Election forensics
Election forensics are methods used to determine if election results are statistically normal or statistically abnormal, which can indicate electoral fraud. It uses statistical tools to determine if observed election results differ from normally occurring patterns. These tools can be relatively simple, such as looking at the frequency of integers and using 2nd Digit Benford's law, or can be more complex and involve machine learning techniques.
Method
Election forensics can use various approaches. Methods include :- Testing for correlation between vote share of a party and turnout.
- Checking whether votes received for candidates, obey Benford's law.
- Checking for disproportionate presence of 0s in precinct vote totals, or of rounded numbers in vote shares.
- Deviation from statistical laws observed in election data.

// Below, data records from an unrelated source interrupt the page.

(** C2. After a reconciliation for the folders [roots], the registry
    holds no identity string twice, it holds at most four resolvers per
    folder, its identities are those of the desired set, and for every
    folder of [roots], every configuration directory and every
    configuration file there is exactly one resolver registered under the
    identity of that combination. *)
Theorem C2_registry_is_desired_set roots st :
  JsMap.wf (providers st) →
  JsMap.wf (providers (updateProviders roots st)) ∧
  (length (providers (updateProviders roots st)) ≤ 4 * length roots)%nat ∧
  (∀ k, k ∈ JsMap.keys (providers (updateProviders roots st)) ↔
        k ∈ desiredKeys roots) ∧
  (∀ f d n, f ∈ roots → d ∈ configPaths → n ∈ configFileNames →
     exists! p, (keyOf (f, d, n), p) ∈ providers (updateProviders roots st)).
Proof.
  intros Hwf.
  pose proof (updateProviders_wf roots st Hwf) as Hwf'.
  split_and!.
  - done.
  - rewrite <- length_desired.
    rewrite <- (length_fmap keyOf (desired roots)).
    rewrite <- (length_fmap fst (providers (updateProviders roots st))).
    apply submseteq_length, NoDup_submseteq; [exact Hwf'|].
    intros k Hk. by apply (updateProviders_keys roots st k Hwf).
  - intros k. by apply updateProviders_keys.
  - intros f d n Hf Hd Hn.
    pose proof (desiredKeys_intro roots f d n Hf Hd Hn) as Hk.
    apply (updateProviders_keys roots st _ Hwf) in Hk.
    destruct (JsMap.get (keyOf (f, d, n)) (providers (updateProviders roots st)))
      as [p|] eqn:Hg; [|by apply get_None_iff in Hg].
    exists p. split.
    + by apply get_Some_elem.
    + intros q Hq. apply (elem_get _ _ _ Hwf') in Hq. congruence.
Qed.

(** C7. A resolver that is registered before a reconciliation under an
    identity of the desired set is registered under it afterwards, the
    very same object: the reconciliation neither disposes of it, nor
    obtains it anew from the factory, nor stores anything under its key,
    nor deletes its key. This is so in particular for the resolvers of a
    folder that stays among the roots. *)
Theorem C7_persisting_resolver_kept roots st k p :
  registry_ok st →
  JsMap.get k (providers st) = Some p →
  k ∈ desiredKeys roots →
  JsMap.get k (providers (updateProviders roots st)) = Some p ∧
  (oid p ∉ disposed (updateProviders_events roots st)) ∧
  (oid p ∉ created (updateProviders_events roots st)) ∧
  (k ∉ inserted (updateProviders_events roots st)) ∧
  (k ∉ removed (updateProviders_events roots st)).
Proof.
  intros Hok Hg Hk. pose proof Hok as (Hwf & Hoids & Hlt).
  destruct (run_shape roots st Hwf)
    as (added & evs1 & td & Hadd & _ & _ & _ & Htd & _ & Hcr & Hins & Hdis & Hrem
        & Hget & _ & _ & Hev).
  assert (Hktd : k ∉ td) by (intros Hin; apply Htd in Hin as [_ ?]; done).
  assert (Hstale : ∀ k', k' ∈ td →
            JsMap.get k' (providers st ++ added) = JsMap.get k' (providers st)).
  { intros k' Hk'. apply Htd in Hk' as [Hk' _]. rewrite get_app.
    destruct (JsMap.get k' (providers st)) eqn:Hg'; [done|].
    by apply get_None_iff in Hg'. }
  rewrite Hev. split_and!.
  - rewrite Hget, decide_False by done. rewrite get_app. by rewrite Hg.
  - unfold disposed in *. rewrite omap_app, Hdis. simpl.
    fold (disposed (staleEvents (providers st ++ added) td)).
    rewrite disposed_stale. intros Hin.
    apply list_elem_of_omap in Hin as (k' & Hk' & Ho).
    rewrite (Hstale k' Hk') in Ho.
    destruct (JsMap.get k' (providers st)) as [q|] eqn:Hg'; [|done].
    injection Ho as Ho.
    assert (k = k') as <- by (eapply registry_ok_key_of_oid; eauto).
    done.
  - unfold created in *. rewrite omap_app, Hcr.
    fold (created (staleEvents (providers st ++ added) td)).
    rewrite created_stale, app_nil_r. intros Hin.
    apply list_elem_of_fmap in Hin as (q & Hq & Hqin).
    apply list_elem_of_fmap in Hqin as ([k' q'] & -> & Hin).
    destruct (Hadd k' q' Hin) as (_ & _ & Hge & _).
    rewrite Forall_forall in Hlt.
    assert (p ∈ JsMap.values (providers st)) as Hp.
    { apply get_Some_elem in Hg. apply list_elem_of_fmap. by exists (k, p). }
    specialize (Hlt p Hp). simpl in *. lia.
  - unfold inserted in *. rewrite omap_app, Hins.
    fold (inserted (staleEvents (providers st ++ added) td)).
    rewrite inserted_stale, app_nil_r. intros Hin.
    apply list_elem_of_fmap in Hin as ([k' q'] & -> & Hin).
    destruct (Hadd k' q' Hin) as (_ & Hn & _). simpl in *.
    apply Hn. apply get_Some_elem in Hg. apply list_elem_of_fmap. by exists (k', p).
  - unfold removed in *. rewrite omap_app, Hrem.
    fold (removed (staleEvents (providers st ++ added) td)).
    rewrite removed_stale. simpl. intros Hin.
    apply list_elem_of_filter in Hin as [_ Hin]. done.
Qed.

(** C8. A resolver registered under an identity that is no longer desired
    (its folder has left the roots) is, by the next reconciliation,
    removed from the registry and disposed of: [dispose] is called on it
    exactly once, right after its key is deleted, and nothing is stored
    under that key during the reconciliation. No later reconciliation
    disposes of it again, so it is never disposed of after a replacement
    has been registered under its identity. *)
Theorem C8_removed_identity_disposed_once roots st k p :
  registry_ok st →
  JsMap.get k (providers st) = Some p →
  k ∉ desiredKeys roots →
  JsMap.get k (providers (updateProviders roots st)) = None ∧
  (oid p ∉ oid <$> JsMap.values (providers (updateProviders roots st))) ∧
  length (filter (λ i, i = oid p)
                 (disposed (updateProviders_events roots st))) = 1%nat ∧
  (k ∉ inserted (updateProviders_events roots st)) ∧
  (∃ pre post,
     updateProviders_events roots st = pre ++ [EvDelete k; EvDispose p] ++ post) ∧
  (∀ later,
     oid p ∉ disposed (reconcileAll later (updateProviders roots st)).2).
Proof.
  intros Hok Hg Hk. pose proof Hok as (Hwf & Hoids & Hlt).
  pose proof (updateProviders_wf roots st Hwf) as Hwf'.
  destruct (run_shape roots st Hwf)
    as (added & evs1 & td & Hadd & _ & _ & _ & Htd & Hntd & Hcr & Hins & Hdis & Hrem
        & Hget & _ & Hal & Hev).
  assert (Hkst : k ∈ JsMap.keys (providers st)).
  { apply get_Some_elem in Hg. apply list_elem_of_fmap. by exists (k, p). }
  assert (Hktd : k ∈ td) by (by apply Htd).
  assert (Hstale : ∀ k', k' ∈ td →
            JsMap.get k' (providers st ++ added) = JsMap.get k' (providers st)).
  { intros k' Hk'. apply Htd in Hk' as [Hk' _]. rewrite get_app.
    destruct (JsMap.get k' (providers st)) eqn:Hg'; [done|].
    by apply get_None_iff in Hg'. }
  assert (Hpin : p ∈ JsMap.values (providers st)).
  { apply get_Some_elem in Hg. apply list_elem_of_fmap. by exists (k, p). }
  assert (Hplt : (oid p < allocated st)%nat).
  { rewrite Forall_forall in Hlt. by apply Hlt. }
  assert (Hgone : oid p ∉ oid <$> JsMap.values (providers (updateProviders roots st))).
  { intros Hin. apply list_elem_of_fmap in Hin as (q & Ho & Hin).
    apply list_elem_of_fmap in Hin as ([k' q'] & -> & Hin).
    apply (elem_get _ _ _ Hwf') in Hin. rewrite Hget in Hin.
    destruct (decide (k' ∈ td)) as [|Hn]; [done|].
    rewrite get_app in Hin. simpl in *.
    destruct (JsMap.get k' (providers st)) as [q|] eqn:Hg'.
    + injection Hin as ->.
      assert (k = k') as <- by (eapply registry_ok_key_of_oid; eauto). done.
    + apply get_Some_elem in Hin.
      destruct (Hadd k' q' Hin) as (_ & _ & Hge & _). lia. }
  split_and!.
  - rewrite Hget. by rewrite decide_True.
  - exact Hgone.
  - rewrite Hev. unfold disposed in *. rewrite omap_app, Hdis. simpl.
    fold (disposed (staleEvents (providers st ++ added) td)).
    rewrite disposed_stale.
    apply (count_omap_once _ td k); [done|done| |].
    + rewrite (Hstale k Hktd), Hg. done.
    + intros y Hy Hne Hgy. rewrite (Hstale y Hy) in Hgy.
      destruct (JsMap.get y (providers st)) as [q|] eqn:Hg'; [|done].
      injection Hgy as Ho. apply Hne. symmetry.
      eapply registry_ok_key_of_oid; eauto.
  - rewrite Hev. unfold inserted in *. rewrite omap_app, Hins.
    fold (inserted (staleEvents (providers st ++ added) td)).
    rewrite inserted_stale, app_nil_r. intros Hin.
    apply list_elem_of_fmap in Hin as ([k' q'] & -> & Hin).
    by destruct (Hadd k' q' Hin) as (_ & Hn & _).
  - apply list_elem_of_split in Hktd as (t1 & t2 & ->).
    exists (evs1 ++ staleEvents (providers st ++ added) t1),
           (staleEvents (providers st ++ added) t2).
    rewrite Hev, staleEvents_app, staleEvents_cons.
    rewrite get_app, Hg. by rewrite <- !app_assoc.
  - intros later Hin.
    apply disposed_all_registered in Hin as [Hin|Hin];
      [done | lia | by apply updateProviders_registry_ok].
Qed.
End ReconcilerFacts.

(** On the sample instance. *)

Lemma C2_witness :
  JsMap.wf (providers (updateProviders [Sample.rootA; Sample.rootB] initial)) ∧
  (length (providers (updateProviders [Sample.rootA; Sample.rootB] initial))
     ≤ 4 * length [Sample.rootA; Sample.rootB])%nat ∧
  (∀ k, k ∈ JsMap.keys (providers (updateProviders [Sample.rootA; Sample.rootB] initial)) ↔
        k ∈ desiredKeys [Sample.rootA; Sample.rootB]) ∧
  (∀ f d n, f ∈ [Sample.rootA; Sample.rootB] → d ∈ configPaths → n ∈ configFileNames →
     exists! p, (keyOf (f, d, n), p)
                ∈ providers (updateProviders [Sample.rootA; Sample.rootB] initial)).
Proof.
  apply (C2_registry_is_desired_set [Sample.rootA; Sample.rootB] initial).
  apply NoDup_nil_2.
Defined.

Lemma sampleRegistry_ok : registry_ok sampleRegistry.
Proof. apply updateProviders_registry_ok, registry_ok_initial. Defined.

Lemma C7_witness :
  let k := "/root/b/.theia/launch.json" in
  let p := {| oid := 4;
              options := {| folder := Sample.rootB;
                            configUri := ["root"; "b"; ".theia"; "launch.json"] |} |} in
  JsMap.get k (providers (updateProviders [Sample.rootB] sampleRegistry)) = Some p ∧
  (oid p ∉ disposed (updateProviders_events [Sample.rootB] sampleRegistry)) ∧
  (oid p ∉ created (updateProviders_events [Sample.rootB] sampleRegistry)) ∧
  (k ∉ inserted (updateProviders_events [Sample.rootB] sampleRegistry)) ∧
  (k ∉ removed (updateProviders_events [Sample.rootB] sampleRegistry)).
Proof.
  apply (C7_persisting_resolver_kept [Sample.rootB] sampleRegistry).
  - exact sampleRegistry_ok.
  - reflexivity.
  - vm_compute. left.
Defined.

Lemma C8_witness :
  let k := "/root/a/.theia/settings.json" in
  let p := {| oid := 1;
              options := {| folder := Sample.rootA;
                            configUri := ["root"; "a"; ".theia"; "settings.json"] |} |} in
  JsMap.get k (providers (updateProviders [Sample.rootB] sampleRegistry)) = None ∧
  (oid p ∉ oid <$> JsMap.values (providers (updateProviders [Sample.rootB] sampleRegistry))) ∧
  length (filter (λ i, i = oid p)
                 (disposed (updateProviders_events [Sample.rootB] sampleRegistry))) = 1%nat ∧
  (k ∉ inserted (updateProviders_events [Sample.rootB] sampleRegistry)) ∧
  (∃ pre post,
     updateProviders_events [Sample.rootB] sampleRegistry =
     pre ++ [EvDelete k; EvDispose p] ++ post) ∧
  (∀ later,
     oid p ∉ disposed (reconcileAll later (updateProviders [Sample.rootB] sampleRegistry)).2).
Proof.
  apply (C8_removed_identity_disposed_once [Sample.rootB] sampleRegistry).
  - exact sampleRegistry_ok.
  - reflexivity.
  - apply (bool_decide_unpack _). vm_compute. exact I.
Defined.

(** ** The ranking of [getProviders] *)

Section RankingFacts.
Context `{UriOps} {World : Type} (api : Collaborators World).
Variables (r : string) (w : World).
Implicit Types (p : FolderPreferenceProvider) (ps : list FolderPreferenceProvider).

Lemma fold_max_snoc (l : list Z) (a x : Z) :
  fold_left Z.max (l ++ [x]) a = Z.max (fold_left Z.max l a) x.
Proof. by rewrite fold_left_app. Qed.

- Using machine learning algorithms to detect anomalies.
Application
Election forensics tools have been used to conclude, with high probability, that vote counts have been manipulated in official elections in Russia, Ukraine, Egypt, and USA.
Compared to other methods
Relative to other methods of monitoring election security, such as in-person monitoring of polling places and parallel vote tabulation, election forensics has advantages and disadvantages. Election forensics is considered advantageous in that data is objective, rather than subject to interpretation. It also allows votes from all contests and localities to be systematically analyzed, with statistical conclusions about the likelihood of fraud. Disadvantages of election forensics include its inability to actually detect fraud, just data anomalies that may or may not be indicative of such. Election forensics expert Walter Mebane has noted that various election forensics methods might actually flag non-fraudulent behaviour like tactical voting as fraud. Further some experts believe that 2BL and other methods are useless for analyzing elections.This can be addressed by combining election forensics with in-person monitoring. Another disadvantage is its complexity, requiring advanced knowledge of statistics and significant computing power. Additionally, the best results require a high level of detail, ideally comprehensive data from the polling place regarding voter turnout, vote counts for all issues and candidates, and valid ballots. Broad, national-level summaries have limited utility.